(** * Faculty attendance tracking: attendance-to-payroll reconciliation

    A shallow embedding of the TypeScript sources
      - [components/MonthlyActions.tsx]: monthly casual-leave allocation,
      - [useSummaryData] of [hooks/useFacultyData.ts]: monthly summary and
        casual-leave deduction,
      - [useLeaveApprovalData] of [hooks/useLeaveApprovalData.ts]: approve
        and reject a leave,
      - [useFacultyDetailData], the hook of the faculty detail page:
        delete a leave,
    over a typed model of the Firebase Realtime Database they talk to,
    and of the components around them:
      - [useFacultyData] of [hooks/useFacultyData.ts], [useHolidays] and
        [useAttendanceData] of [hooks/useLeaveApprovalData.ts],
        [useUserManagementData]: the faculty list, the holiday calendar,
        the reading of attendance sheets, the user accounts,
      - [ManualAttendance] of [components/MonthlyActions.tsx] and
        [SettingsProvider] of [components/SettingsContext.tsx].

    Conventions.
      - JavaScript numbers that hold counts are [Z]; day quantities that
        may be half days are [Q]; money is an IEEE-754 binary64 [float].
      - A field that may be missing or non-numeric ([undefined], [NaN])
        is an [option]; [x || 0] is [orZero].
      - Children of [faculty/] and [attendance/] are keyed by the employee
        id.  The application writes these keys as the decimal rendering of
        a number and reads them back with [parseInt]; the model keys the
        two collections by that number.
      - Every [await]ed database call either resolves or rejects; the
        verdicts are read from a schedule carried by the [World].
      - [Object.keys] and [for ... in] enumerate a snapshot in the order
        of [map_to_list]; the paths of one multi-path update are applied
        together, and no statement below depends on their order when they
        come from such an enumeration.
      - The ids, months and dates that the handlers put into a path are
        valid keys: not empty, and without [.], [$], [#], [[], []] and [/].
      - JavaScript orders strings by code unit and the model by byte,
        which is the same order on the ASCII text of dates and times.
      - What the host decides (an ordering that depends on the locale, the
        time zone, the rendering of a number) is a parameter of the
        handler, a [Host]. *)

From Stdlib Require Import ZArith QArith Qminmax Qround String Ascii List Lia.
From Stdlib Require Import PrimFloat FloatOps SpecFloat FloatAxioms Uint63.
From stdpp Require Import base gmap strings list pretty.

Local Open Scope string_scope.
Local Open Scope list_scope.
Local Open Scope Z_scope.

(* ===================================================================== *)
(** ** The [types] module

    The TypeScript declarations of [FacultyRecord], [AttendanceRecord],
    [AttendanceStatus], [LeaveApplicationRecord], [Holiday] and
    [MonthlySummary] are imported by every source file; their fields are
    taken from the places that read and write them. *)

Inductive AttendanceStatus := OnTime | Late | Absent | OnDuty.

Inductive LeaveStatus := Pending | Approved | Rejected.

#[global] Instance AttendanceStatus_eq_dec : EqDecision AttendanceStatus.
Proof. solve_decision. Defined.

#[global] Instance LeaveStatus_eq_dec : EqDecision LeaveStatus.
Proof. solve_decision. Defined.

(** [x || 0] on a count. *)
Definition orZero (x : option Z) : Z := default 0 x.

(** [x || 0] on a binary64 number: [undefined], [NaN] and both zeros are
    falsy. *)
Definition orZeroF (x : option float) : float :=
  match x with
  | Some v => if (PrimFloat.is_nan v || PrimFloat.is_zero v)%bool then 0%float else v
  | None => 0%float
  end.

(** The value stored under [faculty/{empId}]. *)
Record FacultyNode := mkFacultyNode {
  name : option string;
  dept : option string;
  designation : option string;
  salary : option float;
  casualLeaves : option Z
}.

(** [{ empId: parseInt(empId), ...facultyData[empId] }] *)
Record FacultyRecord := mkFacultyRecord {
  empId : Z;
  details :> FacultyNode
}.

(** The value stored under [attendance/{empId}/records/{date}]. *)
Record AttendanceNode := mkAttendanceNode {
  inTime : string;
  status : AttendanceStatus;
  leaveApplicationId : option string
}.

(** A leave application, as the hooks keep it in memory. *)
Record LeaveApplicationRecord := mkLeaveApplicationRecord {
  la_id : string;
  la_empId : Z;
  startDate : string;
  endDate : string;
  submissionTimestamp : string;
  la_status : LeaveStatus
}.

(** The value stored under [leaveApplications/{id}]: a whole record, or
    the node with the single child [status] that a status write below an
    id without a record creates. *)
Inductive LeaveNode :=
| FullLeave (r : LeaveApplicationRecord)
| StatusOnly (s : LeaveStatus).

Definition nodeStatus (n : LeaveNode) : LeaveStatus :=
  match n with
  | FullLeave r => la_status r
  | StatusOnly s => s
  end.

(** A flattened attendance record, as the hooks keep it in memory. *)
Record AttendanceRecord := mkAttendanceRecord {
  ar_id : string;
  ar_empId : Z;
  ar_name : option string;
  ar_dept : option string;
  date : string;
  ar_inTime : string;
  ar_status : AttendanceStatus;
  ar_leaveApplicationId : option string
}.

Record Holiday := mkHoliday {
  h_id : string;
  h_date : string;
  description : string
}.

(** One row of the monthly summary. *)
Record MonthlySummary := mkMonthlySummary {
  ms_empId : Z;
  ms_name : option string;
  ms_dept : option string;
  ms_designation : option string;
  monthlySalary : option float;
  presentDays : Z;
  permissions : Z;
  halfDayLeaves : Z;
  casualLeavesAvailable : Z;
  casualLeavesUsed : Z;
  unpaidLeave : Z;
  totalLeaves : Q;
  payableDays : Q;
  calculatedSalary : float
}.

(** The value stored under [monthlyAllocations/{month}]. *)
Record AllocationNode := mkAllocationNode {
  completed : bool;
  timestamp : string;
  updatedCount : Z
}.

(* ===================================================================== *)
(** ** The database *)

Record Db := mkDb {
  faculty : gmap Z FacultyNode;
  attendance : gmap Z (gmap string AttendanceNode);
  leaveApplications : gmap string LeaveNode;
  monthlyAllocations : gmap string AllocationNode
}.

Definition emptyDb : Db := mkDb ∅ ∅ ∅ ∅.

(** [attendance/{empId}/records/{date}] *)
Definition attendanceAt (d : Db) (e : Z) (date : string) : option AttendanceNode :=
  attendance d !! e ≫= (λ records, records !! date).

(** One entry of the object handed to [update(ref(db), updates)], or the
    argument of a [set]:
    - [SetCasualLeaves e v]   is  [updates[`faculty/${e}/casualLeaves`] = v];
    - [RemoveAttendance e d]  is  [updates[`attendance/${e}/records/${d}`] = null];
    - [SetLeaveStatus i s]    is  [updates[`leaveApplications/${i}/status`] = s];
    - [RemoveLeave i]         is  [updates[`leaveApplications/${i}`] = null];
    - [SetAllocation m a]     is  [set(ref(db, `monthlyAllocations/${m}`), a)]. *)
Inductive DbWrite :=
| SetCasualLeaves (e : Z) (v : Z)
| RemoveAttendance (e : Z) (date : string)
| SetLeaveStatus (id : string) (s : LeaveStatus)
| RemoveLeave (id : string)
| SetAllocation (month : string) (a : AllocationNode).

(** Writing a leaf below a node that does not exist creates the node with
    that single child. *)
Definition writeCasualLeaves (v : Z) (o : option FacultyNode) : option FacultyNode :=
  Some match o with
       | Some n => mkFacultyNode (name n) (dept n) (designation n) (salary n) (Some v)
       | None => mkFacultyNode None None None None (Some v)
       end.

Definition setStatus (s : LeaveStatus) (r : LeaveApplicationRecord) : LeaveApplicationRecord :=
  mkLeaveApplicationRecord (la_id r) (la_empId r) (startDate r) (endDate r)
    (submissionTimestamp r) s.

Definition writeLeaveStatus (s : LeaveStatus) (o : option LeaveNode) : option LeaveNode :=
  Some match o with
       | Some (FullLeave r) => FullLeave (setStatus s r)
       | _ => StatusOnly s
       end.

Definition applyWrite (d : Db) (w : DbWrite) : Db :=
  match w with
  | SetCasualLeaves e v =>
      mkDb (partial_alter (writeCasualLeaves v) e (faculty d))
           (attendance d) (leaveApplications d) (monthlyAllocations d)
  | RemoveAttendance e date =>
      mkDb (faculty d) (alter (delete date) e (attendance d))
           (leaveApplications d) (monthlyAllocations d)
  | SetLeaveStatus id s =>
      mkDb (faculty d) (attendance d)
           (partial_alter (writeLeaveStatus s) id (leaveApplications d))
           (monthlyAllocations d)
  | RemoveLeave id =>
      mkDb (faculty d) (attendance d) (delete id (leaveApplications d))
           (monthlyAllocations d)
  | SetAllocation month a =>
      mkDb (faculty d) (attendance d) (leaveApplications d)
           (<[month := a]> (monthlyAllocations d))
  end.

(** A multi-path update is applied as a whole; entries are taken in the
    order in which the handler assigned them. *)
Definition applyWrites (ws : list DbWrite) (d : Db) : Db := foldl applyWrite d ws.

(** The kinds of entries that the statements tell apart. *)
Definition isCasualLeavesWrite (w : DbWrite) : Prop :=
  match w with SetCasualLeaves _ _ => True | _ => False end.

Definition isAttendanceRemoval (w : DbWrite) : Prop :=
  match w with RemoveAttendance _ _ => True | _ => False end.

(* ===================================================================== *)
(** ** Handlers: component state, database, exceptions *)

(** A call issued to the database. *)
Inductive Call :=
| Get (path : string)
| Update (ws : list DbWrite)
| Set_ (w : DbWrite).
------------------------------------
### [Directions]
Which lines in the data above hold the string "path"? Return each of them.

### [Exercise answer]
        of [map_to_list]; the paths of one multi-path update are applied
      - The ids, months and dates that the handlers put into a path are
(** A multi-path update is applied as a whole; entries are taken in the
| Get (path : string)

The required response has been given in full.